Porous redox-active Cu2O–SiO2 nanostructured film: Preparation, characterization and application for a label-free amperometric ferritin immunosensor

A novel Cu2O–SiO2 nanostructured particle was synthesized by a solution-phase method and was adopted for construction of a label-free amperometric immunosensor. The porous Cu2O–SiO2 nanoparticles had good redox electrochemical activity, large surface-to-volume ratio, film-forming ability and high stability. The physical morphology and structure of Cu2O–SiO2 nanoparticles were examined by scanning electron microscope (SEM) and transmission electron microscopy (TEM). The chemical component of Cu2O–SiO2 was confirmed by X-ray photoelectron spectroscopy (XPS) and auger electron spectra (AES). The electrode modification process was probed by cyclic voltammetry (CV) and the performance of the immunosensor was studied by differential pulse voltammetry (DPV) measurements.
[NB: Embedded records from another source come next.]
Lemma run_mcs_self os p v n r :
  run_mcs os (p, v, n) = Some r ->
  keeps_config p r.1.1 /\
  (mp_members p !! nm_ID (mp_self p) = None -> mp_members r.1.1 !! nm_ID (mp_self p) = None).
Proof.
  revert p v n. induction os as [|o os IH]; intros p v n H; cbn [run_mcs] in H; [by injection H as <-|].
  apply bind_Some in H as ([[p1 v1] n1] & H1 & H). destruct (run_mc_self _ _ _ _ _ H1) as [[Hc Hs] Hn].
  destruct (IH _ _ _ H) as [[Hc' Hs'] Hn']. cbn [fst] in *. split; [by split; congruence|].
  intros Hp. rewrite <- Hs. apply Hn'. rewrite Hs. by apply Hn.
Qed.

(** When a node was last heard, and whether it was leaving. *)
Definition hear_step (id : string) (h : option (Z * bool)) (o : mc_op) : option (Z * bool) :=
  match o with
  | MHear t ann => if bool_decide (an_NodeID ann = id) then Some (t, an_Leaving ann) else h
  | _ => h
  end.

Definition latest (id : string) (os : list mc_op) : option (Z * bool) := foldl (hear_step id) None os.

(** No sweep was later than [T]. *)
Definition heard_ok (dead T : Z) (h : option (Z * bool)) (o : option peerState) : Prop :=
  match h with
  | Some (t, false) => (ps_lastSeen <$> o) = Some t \/ o = None /\ dead < T - t
  | _ => o = None
  end.

Lemma handle_lookup now ann p p' k h dead T :
  handleAnnouncement now ann p = Some p' -> k <> nm_ID (mp_self p) ->
  heard_ok dead T h (mp_members p !! k) ->
  heard_ok dead T (hear_step k h (MHear now ann)) (mp_members p' !! k) /\ keeps_config p p'.
Proof.
  intros H Hk Hh. unfold handleAnnouncement in H. cbn [hear_step].
  destruct (decide (an_NodeID ann = k)) as [Eid|Hne].
  - rewrite bool_decide_true by done. rewrite Eid, bool_decide_false in H by done.
    destruct (an_Leaving ann); destruct (mp_members p !! k) as [ps|] eqn:E.
    + apply changed_fields in H as (-> & Hc & Hs). split; [apply lookup_delete_eq|by split; [|rewrite Hs]].
    + injection H as <-. by split.
    + destruct (negb _); apply changed_fields in H as (-> & Hc & Hs);
        (split; [rewrite lookup_insert_eq; by left|by split; [|rewrite Hs]]).
    + apply changed_fields in H as (-> & Hc & Hs).
      split; [rewrite lookup_insert_eq; by left|by split; [|rewrite Hs]].
  - rewrite bool_decide_false by done. destruct (bool_decide _); [by injection H as <-|].
    destruct (an_Leaving ann), (mp_members p !! an_NodeID ann); [|by injection H as <-| |];
      [|destruct (negb _)|]; apply changed_fields in H as (-> & Hc & Hs);
      rewrite ?lookup_insert_ne, ?lookup_delete_ne by done; (split; [done|by split; [|rewrite Hs]]).
Qed.

Lemma run_mc_heard o p v n r k h T :
  run_mc o (p, v, n) = Some r -> k <> nm_ID (mp_self p) -> (forall t, o = MSweep t -> t <= T) ->
  heard_ok (DeadTimeout (mp_cfg p)) T h (mp_members p !! k) ->
  heard_ok (DeadTimeout (mp_cfg p)) T (hear_step k h o) (mp_members r.1.1 !! k) /\ keeps_config p r.1.1.
Proof.
  intros H Hk HT Hh. destruct o as [now ann|now| |tags| |]; cbn [run_mc] in H.
  - apply bind_Some in H as (p' & H & [= <-]). by eapply handle_lookup.
  - apply bind_Some in H as (p' & H & [= <-]). destruct (sweep_lookup _ _ _ k H) as [E Hc]. split; [|done].
    cbn [fst hear_step]. rewrite E. specialize (HT now eq_refl). unfold heard_ok in *.
    destruct h as [[t [|]]|]; [by rewrite Hh| |by rewrite Hh]. destruct Hh as [Hh|[Hh Hd]].
    + destruct (mp_members p !! k) as [ps|]; [|done]. injection Hh as <-. cbn.
      destruct (Z.ltb_spec (DeadTimeout (mp_cfg p)) (now - ps_lastSeen ps)); [right; split; [done|lia]|by left].
    + right. by rewrite Hh.
  - injection H as <-. cbn [fst]. unfold recv. by destruct (recvFeed _).
  - injection H as <-. by split.
  - injection H as <-. cbn [fst]. unfold Stop_begin. by destruct (negb _).
  - injection H as <-. by split.
Qed.

Lemma run_mcs_heard os p v n r k h T :
  run_mcs os (p, v, n) = Some r -> k <> nm_ID (mp_self p) -> (forall t, MSweep t ∈ os -> t <= T) ->
  heard_ok (DeadTimeout (mp_cfg p)) T h (mp_members p !! k) ->
  heard_ok (DeadTimeout (mp_cfg p)) T (foldl (hear_step k) h os) (mp_members r.1.1 !! k).
Proof.
  revert p v n h. induction os as [|o os IH]; intros p v n h H Hk HT Hh; cbn [run_mcs foldl] in *.
  { by injection H as <-. }
  apply bind_Some in H as ([[p1 v1] n1] & H1 & H).
  destruct (run_mc_heard o p v n _ k h T H1 Hk) as (Hh1 & Hc & Hs); [intros t ->; apply HT; left|done|].
  cbn [fst] in *. rewrite <- Hc. eapply IH; [done|by rewrite Hs|intros t Ht; apply HT; by right|by rewrite Hc].
Qed.

Lemma Members_IDs p k : peers_ok (mp_members p) -> k ∈ nm_ID <$> Members p <-> is_Some (mp_members p !! k).
Proof.
  intros Hok. unfold Members. rewrite <- list_fmap_compose, list_elem_of_fmap. split.
  - intros ([id ps] & -> & Hin). apply elem_of_map_to_list in Hin.
    pose proof (Hok _ _ Hin) as Eid. cbn in *. rewrite Eid. by eexists.
  - intros [ps Hps]. exists (k, ps). split; [symmetry; exact (Hok _ _ Hps)|by apply elem_of_map_to_list].
Qed.

Lemma run_mcs_app os os' st : run_mcs (os ++ os') st = (st' ← run_mcs os st; run_mcs os' st').
Proof.
  revert st. induction os as [|o os IH]; intros st; cbn [app run_mcs]; [done|].
  destruct (run_mc o st) as [st'|]; cbn [mbind option_bind]; [apply IH|done].
Qed.

Lemma heard_swept dead now h o :
  heard_ok dead now h o ->
  is_Some (swept dead now o) <-> exists t, h = Some (t, false) /\ now - t <= dead.
Proof.
  unfold heard_ok, swept. intros Hh. destruct h as [[t [|]]|]; [|destruct Hh as [Hh|[Hh Hd]]|]; try rewrite Hh.
  - split; [by intros []|by intros (? & ? & _)].
  - destruct o as [ps|]; [|done]. injection Hh as <-. cbn.
    destruct (Z.ltb_spec dead (now - ps_lastSeen ps)); split; [by intros []| |by eauto|by eauto].
    intros (t & [= <-] & ?). lia.
  - split; [by intros []|intros (t' & [= <-] & ?); lia].
  - split; [by intros []|by intros (? & ? & _)].
Qed.

(** C37: after a sweep, whatever was announced before it and in whatever order
    packets arrived, a node is a member exactly if it is another node, the last
    packet heard from it was not a leave, and it came at most [DeadTimeout]
    before the sweep. *)
Theorem multicast_detects_silence c self os now k :
  (forall t, MSweep t ∈ os -> t <= now) ->
  exists p v n, run_mcs (os ++ [MSweep now]) (fresh c self, ∅, 0%nat) = Some (p, v, n) /\
  (k ∈ nm_ID <$> Members p <->
   k <> nm_ID self /\ exists t, latest k os = Some (t, false) /\ now - t <= DeadTimeout (setDefaults c)).
Proof.
  intros HT. destruct (run_mcs_good os (fresh c self) ∅ 0%nat (fresh_sound c self)) as (p & v & n & E & Hp & _).
  destruct (sweep_loop_good now (map_to_list (mp_members p)).*1 p Hp) as (p' & E' & Hp' & _).
  exists p', v, (n + size (mp_members p))%nat. split.
  { rewrite run_mcs_app, E. cbn [mbind option_bind run_mcs run_mc]. unfold sweep. by rewrite E'. }
  rewrite (Members_IDs p' k) by apply Hp'. destruct (sweep_lookup now p p' k E') as [-> _].
  destruct (run_mcs_self os _ _ _ _ E) as [[Hc _] Hself]. cbn [fst] in Hc, Hself. rewrite Hc.
  change (mp_cfg (fresh c self)) with (setDefaults c).
  destruct (decide (k = nm_ID self)) as [->|Hk].
  - pose proof (Hself eq_refl) as Hself'. cbn in Hself'. rewrite Hself'. split; [by intros []|by intros []].
  - pose proof (run_mcs_heard os _ _ _ _ k None now E Hk HT eq_refl) as Hh. fold (latest k os) in Hh.
    cbn [fst] in Hh. change (mp_cfg (fresh c self)) with (setDefaults c) in Hh.
    apply heard_swept in Hh. rewrite Hh. tauto.
Qed.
To improve the analytical characteristics of the immunosensor, the experimental conditions were optimized. The immunosensor exhibited a good response to ferritin in ranges from 1.0 to 5.0 and 5.0 to 120.0 ng mL−1 with a detection limit of 0.4 ng mL−1. The fabricated immunosensor could make a low-cost, sensitive, quantitative detection of ferritin, and would have a potential application in clinical immunoassays.